Can pregnant women have teeth extracted?
Pregnant women are generally advised to avoid tooth extraction during pregnancy. After extraction, the dental socket requires disinfection and antisepsis—procedures often involving medications that may adversely affect fetal development. Moreover, dental infections or complications arising from extraction can increase the risk of miscarriage. Therefore, unless absolutely necessary, tooth extraction should be avoided during pregnancy. If extraction is medically indicated, it must be carefully planned and performed only under the guidance and supervision of a qualified healthcare provider. So, can pregnant women have teeth extracted? The following section addresses this question.

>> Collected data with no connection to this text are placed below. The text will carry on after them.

(** When no server succeeds the error of the last one asked is
    returned: the [RCodeError] of SERVFAIL after a timeout, the timeout
    after SERVFAIL. *)
Example exchange_last_error :
  let msg := query "example.org." dns.TypeMX in
  fst (@exchange lib (client true) (resolver ["192.0.2.1"; "192.0.2.2"]) tt
         msg (start true))
  = Returned
      (Some (reply msg dns.RcodeServerFailure false),
       Some (ErrRCode {| Name := "example.org.";
                         Code := dns.RcodeServerFailure |}))
  /\ fst (@exchange lib (client true) (resolver ["192.0.2.2"; "192.0.2.1"])
            tt msg (start true))
     = Returned (None, Some (ErrOther "i/o timeout")).
Proof.
  split; vm_compute; reflexivity.
Qed.

(** The combined lookup through the local resolver, after a server that
    answers SERVFAIL to either query: both legs are authenticated, the
    IPv6 address comes before the two IPv4 addresses, and the two
    exchanges of the AAAA query come before the two of the A query. *)
Example AuthLookupIPAddr_example :
  let e := resolver ["192.0.2.2"; "127.0.0.1"] in
  @AuthLookupIPAddr lib (client true) e tt "example.org" (start true)
  = (Returned
       (true,
        [ {| IP := repeat Byte.x00 15 ++ [Byte.x0a] |};
          {| IP := ip4 Byte.xc0 Byte.x00 Byte.x02 Byte.x0a |};
          {| IP := ip4 Byte.xc0 Byte.x00 Byte.x02 Byte.x0b |} ],
        None),
     @Build_State (client true) false
       (map (call e (query "example.org." dns.TypeAAAA))
          ["192.0.2.2"; "127.0.0.1"]
        ++ map (call e (query "example.org." dns.TypeA))
             ["192.0.2.2"; "127.0.0.1"])).
Proof.
  vm_compute. reflexivity.
Qed.

(** A cancellation during the exchange with the first of two servers:
    the loop goes on to the second. *)
Lemma exchange_cancel_continues_witness :
  let msg := query "example.org." dns.TypeTXT in
  let e := resolver ["192.0.2.9"; "127.0.0.1"] in
  @exchange_loop lib (client true) e tt msg ["192.0.2.9"; "127.0.0.1"]
    None None (start true)
  = @exchange_loop lib (client true) e tt msg ["127.0.0.1"]
      None (Some ErrCanceled)
      (@logged (client true) e msg "192.0.2.9" true (start true))
  /\ (exists later : list Call,
        calls (snd (@exchange_loop lib (client true) e tt msg
                      ["192.0.2.9"; "127.0.0.1"] None None (start true)))
        = calls (start true)
          ++ call e msg "192.0.2.9" :: call e msg "127.0.0.1" :: later)
  /\ @exchange_loop lib (client true) e tt msg ["192.0.2.9"]
       None None (start true)
     = (Returned (None, Some ErrCanceled),
        @logged (client true) e msg "192.0.2.9" true (start true)).
Proof.
  intros msg e.
  apply (@exchange_cancel_continues lib (client true) e tt msg
           "192.0.2.9" "127.0.0.1" [] None None None (start true) true).
  vm_compute. reflexivity.
Defined.

(** C8 as stated fails: the context is cancelled during the exchange
    with the first server, and the second server is asked all the same;
    with a client that does not fail later exchanges for the cancelled
    context, the caller gets the second server's answer and no error. *)
Lemma exchange_cancel_falls_through :
  let msg := query "example.org." dns.TypeTXT in
  let e := resolver ["192.0.2.9"; "127.0.0.1"] in
  (forall honours : bool,
     example.ExchangeContext honours tt msg (address e "192.0.2.9") false
     = ((None, Some ErrCanceled), true))
  /\ (forall honours : bool,
        map call_addr
          (calls (snd (@exchange lib (client honours) e tt msg
                         (start honours))))
        = ["192.0.2.9:53"; "127.0.0.1:53"])
  /\ fst (@exchange lib (client true) e tt msg (start true))
     = Returned (None, Some ErrCanceled)
  /\ fst (@exchange lib (client false) e tt msg (start false))
     = Returned (Some (reply msg dns.RcodeSuccess true), None)
  /\ ~ @cancellation_stops_failover lib (client true) e tt.
Proof.
  intros msg e. split; [| split; [| split; [| split]]].
  - intros []; vm_compute; reflexivity.
  - intros []; vm_compute; reflexivity.
  - vm_compute. reflexivity.
  - vm_compute. reflexivity.
  - intros Hclaim.
    specialize (Hclaim msg "192.0.2.9" ["127.0.0.1"] None None (start true)
                  None true eq_refl).
    vm_compute in Hclaim. discriminate Hclaim.
Qed.

(** Without a server the lookups that reach their exchange panic, and a
    lookup of an address that does not parse returns its error; with a
    server, even one that is down, the lookups return. *)
Lemma lookups_need_a_server_witness :
  (@AuthLookupMX lib (client true) (resolver []) tt "example.org" (start true)
   = (Panicked NilPointerDereference, start true)
   /\ @AuthLookupAddr lib (client true) (resolver []) tt "127.0.0.1"
        (start true)
      = (Panicked NilPointerDereference, start true)
   /\ @AuthLookupAddr lib (client true) (resolver []) tt "localhost"
        (start true)
      = (Returned
           (false, [],
            Some (ErrOther "dns: unrecognized address: localhost")),
         start true))
  /\ (@returns (client true) _
        (@AuthLookupMX lib (client true) (resolver ["192.0.2.1"]) tt
           "example.org" (start true))
      /\ @returns (client true) _
           (@AuthLookupIPAddr lib (client true)
              (resolver ["192.0.2.2"; "127.0.0.1"]) tt
              "example.org" (start true))).
Proof.
  split.
  - destruct (proj1 (@lookups_need_a_server lib (client true) (resolver []) tt)
                eq_refl) as (_ & Hmx & _ & _ & Haddr & _).
    split; [apply Hmx | split].
    + apply Haddr. vm_compute. reflexivity.
    + vm_compute. reflexivity.
  - split.
    + apply (proj2 (@lookups_need_a_server lib (client true)
                      (resolver ["192.0.2.1"]) tt)
               ltac:(discriminate) (example_client_answers_or_fails true)).
    + apply (proj2 (@lookups_need_a_server lib (client true)
                      (resolver ["192.0.2.2"; "127.0.0.1"]) tt)
               ltac:(discriminate) (example_client_answers_or_fails true)).
Defined.

End resolver_examples.

(** * Properties of the verify_dkim check *)

Section verify_dkim_properties.

Import authres verify_dkim check_run.

Context `{Lib}.

(** C6: for a header without a DKIM-Signature field, [CheckBody] returns
    the no-signature action applied to the result with reason
    "No DKIM signatures" (code 550, enhanced code 5.7.20); its
    authentication results are one record, of value none; all it does
    besides is write one log line: the body is not opened, the verifier
    is not called, and the result is the same for every body. *)
Theorem CheckBody_no_signature (c : Check) (header : Header) (body : Buffer)
    (Hno : Header_Has header "DKIM-Signature" = false) :
  fst (CheckBody c header body)
    = check.Apply (noSigAction c) no_signature_result
  /\ maddy_module.AuthResult (fst (CheckBody c header body))
     = [ {| Value := ResultNone; Reason := "";
            Domain := ""; Identifier := "" |} ]
  /\ maddy_module.Reason (fst (CheckBody c header body))
     = Some (exterrors.SMTP
         {| exterrors.Code := 550;
            exterrors.EnhancedCode := (5, 7, 20);
            exterrors.Message := "No DKIM signatures";
            exterrors.CheckName := "verify_dkim";
            exterrors.Err := None |})
  /\ snd (CheckBody c header body)
     = [ if check.Reject (noSigAction c) || check.Quarantine (noSigAction c)
         then log_Printf "no signatures present"
         else log_Debugf "no signatures present" ]
  /\ ~ In body_Open (snd (CheckBody c header body))
  /\ ~ In Verify (snd (CheckBody c header body))
  /\ forall body' : Buffer, CheckBody c header body' = CheckBody c header body.
Proof.
  unfold CheckBody. rewrite Hno. cbn [negb].
  destruct (check.Reject (noSigAction c) || check.Quarantine (noSigAction c));
    cbn; repeat split; try reflexivity; intros [Hin | []]; discriminate Hin.
Qed.

(** Every verification that carries an error is recorded as fail, with
    the error's text as the reason, and the loop goes on: [err], which
    the loop tests in place of the verification's error, is nil when
    the loop runs. *)
Lemma CheckBody_loop_error_is_fail (c : Check) (verif : dkim.Verification)
    (rest : list dkim.Verification) (goodSigs : bool)
    (res : maddy_module.CheckResult) (verif_Err : dkim.error) :
  dkim.Err verif = Some verif_Err ->
  fst (CheckBody_loop c None (verif :: rest) goodSigs res)
  = fst (CheckBody_loop c None rest goodSigs
           (append_AuthResult res
              {| Value := ResultFail;
                 Reason := strings_TrimPrefix (dkim.Error verif_Err) "dkim: ";
                 Domain := dkim.Domain verif;
                 Identifier := dkim.Identifier verif |})).
Proof.
  intros Herr. cbn [CheckBody_loop]. rewrite Herr. cbn [dkim.IsPermFail dkim.IsTempFail].
  unfold mbind, Traced_bind.
  destruct (negb _ || negb _); cbn [fst].
  all: destruct (CheckBody_loop _ _ _ _ _); reflexivity.
Qed.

Can Pregnant Women Have Teeth Extracted?
Even if a pregnant woman experiences severe dental pain, tooth extraction is generally contraindicated. Dental procedures during pregnancy may pose risks to the developing fetus. Specifically, extractions are strictly prohibited during the first trimester (first three months) and third trimester (last three months) of pregnancy. Extractions should also be avoided during the second trimester, as even then they carry potential risks—including triggering preterm labor or causing adverse fetal outcomes. Thus, tooth extraction should be avoided throughout pregnancy whenever possible.
If severe dental pain occurs during pregnancy, non-invasive, physical measures (e.g., cold compresses, saltwater rinses) may provide temporary relief—but extraction remains inadvisable. In cases of unbearable pain, consultation with a dentist or obstetrician is essential; however, any qualified clinician aware of the patient’s pregnancy will refrain from recommending extraction unless it is an absolute medical necessity.

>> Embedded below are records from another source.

(** X15. With a status dict whose [BackendState] is anything but the
    string ["NeedsLogin"] (another state, a value of another type, or no
    such key), the authentication step does nothing after the probe. *)
Theorem other_backend_state_is_noop (s s1 : service) (d : gmap string json) :
  get_tailscale_status E s = (Ret (JDict d), s1) ->
  json_truthy (JDict d) = true ->
  json_eq_str (default JNone (d !! "BackendState")) "NeedsLogin" = false ->
  authenticate_if_needed E s = (Ret tt, s1).
Proof.
  intros Hprobe Htrue Hother.
  rewrite (authenticate_after_probe s s1 _ Hprobe), Htrue. simpl.
  unfold bind, ret. simpl. rewrite Hother. reflexivity.
Qed.

End More.

(** *** The statements at sample inputs *)

Import Scenario.

Lemma start_when_running_is_noop_witness :
  exists s', start_tailscaled running_world (service_of ∅) = (Ret true, s')
             /\ tailscaled_process s' = None.
Proof.
  destruct (start_when_running_is_noop running_world (service_of ∅))
    as (s' & Hrun & Hp & _); [reflexivity |].
  exists s'. split; [exact Hrun | exact Hp].
Defined.

Lemma foreign_daemon_is_not_stopped_witness :
  exists s',
    (start_tailscaled running_world ;; stop_tailscale running_world) (service_of ∅)
    = (Ret tt, s')
    /\ trace s' = [ EvRun pgrep_cmd None;
                    EvLog LOGINFO "[Tailscale] tailscaled already running" ].
Proof.
  destruct (foreign_daemon_is_not_stopped running_world (service_of ∅))
    as (s' & Hrun & Htr); [reflexivity | reflexivity |].
  exists s'. split; [exact Hrun | exact Htr].
Defined.

Lemma spawn_failure_is_reported_witness :
  exists s',
    start_tailscaled missing_binary_world (owning 7 (service_of ∅)) = (Ret false, s')
    /\ tailscaled_process s' = Some 7.
Proof.
  destruct (spawn_failure_is_reported missing_binary_world (owning 7 (service_of ∅))
              (mk_exn "FileNotFoundError" KException "[Errno 2] No such file or directory"))
    as (s' & Hrun & Hp & _); [reflexivity | reflexivity | reflexivity |].
  exists s'. split; [exact Hrun | exact Hp].
Defined.

Lemma start_result_follows_child_witness :
  exists s',
    start_tailscaled dying_world (service_of ∅) = (Ret false, s')
    /\ tailscaled_process s' = Some 1.
Proof.
  destruct (start_result_follows_child dying_world (service_of ∅) 1)
    as (started & s' & Hrun & Hp & Hiff); [reflexivity | reflexivity |].
  exists s'. split; [| exact Hp].
  destruct started; [| exact Hrun].
  destruct Hiff as [Hiff _]. specialize (Hiff eq_refl). discriminate Hiff.
Defined.

Lemma run_exits_on_failed_start_witness :
  log_lines (trace (snd (run dying_world 3 (service_of ∅))))
  = [ "[Tailscale] Service starting";
      "[Tailscale] Starting tailscaled: /storage/.kodi/addons/service.tailscale/bin/tailscaled --state=/storage/.kodi/userdata/addon_data/service.tailscale/tailscale-state/tailscaled.state --socket=/storage/.kodi/userdata/addon_data/service.tailscale/tailscale-state/tailscaled.sock --port=";
      "[Tailscale] tailscaled failed to start";
      "[Tailscale] Failed to start daemon, exiting" ].
Proof.
  rewrite (run_exits_on_failed_start dying_world (service_of ∅)
             (snd (start_tailscaled dying_world
                     (emit (EvLog LOGINFO "[Tailscale] Service starting") (service_of ∅))))
             3 eq_refl).
  reflexivity.
Defined.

Additional Information: Potential Effects of Tooth Extraction on the Fetus
1. Miscarriage
Tooth extraction is strictly contraindicated during the first trimester (first three months), as procedural pain and stress may trigger uterine contractions and increase the risk of miscarriage. Dental treatment—including restorative or preventive care—is safest between weeks 14 and 27 (i.e., the second trimester). Nevertheless, optimal oral health maintenance before conception remains the best preventive strategy, as untreated dental disease poses greater overall risks.
2. Preterm Birth
While early-pregnancy extractions raise miscarriage risk, extractions performed late in pregnancy may instead provoke preterm labor due to pain-induced stress responses. Preterm birth accounts for 5–15% of all deliveries in China; approximately 15% of preterm infants die during the neonatal period. Advances in neonatal intensive care have significantly improved survival rates and reduced long-term morbidity among preterm infants. Internationally, some experts define preterm birth as delivery occurring before 37 weeks’ gestation, with some extending the definition to include births after 20 weeks’ gestation.
3. Fetal Development
Dental radiographs (X-rays), often required prior to extraction, pose particular concern during early pregnancy—especially within the first two months—when embryonic organogenesis is most vulnerable. Such imaging should therefore be avoided unless critically indicated and performed with strict radiation shielding. Furthermore, extraction is typically considered only for severely infected or abscessed teeth (“focal infection”), which frequently necessitate adjunctive antibiotic therapy. Antibiotic selection during pregnancy requires special caution: penicillins and certain cephalosporins are generally considered safe, whereas others (e.g., tetracyclines, fluoroquinolones) are contraindicated. Exceptions may apply only when maternal life is at immediate risk.
The above outlines key considerations regarding tooth extraction during pregnancy. We hope this information proves helpful.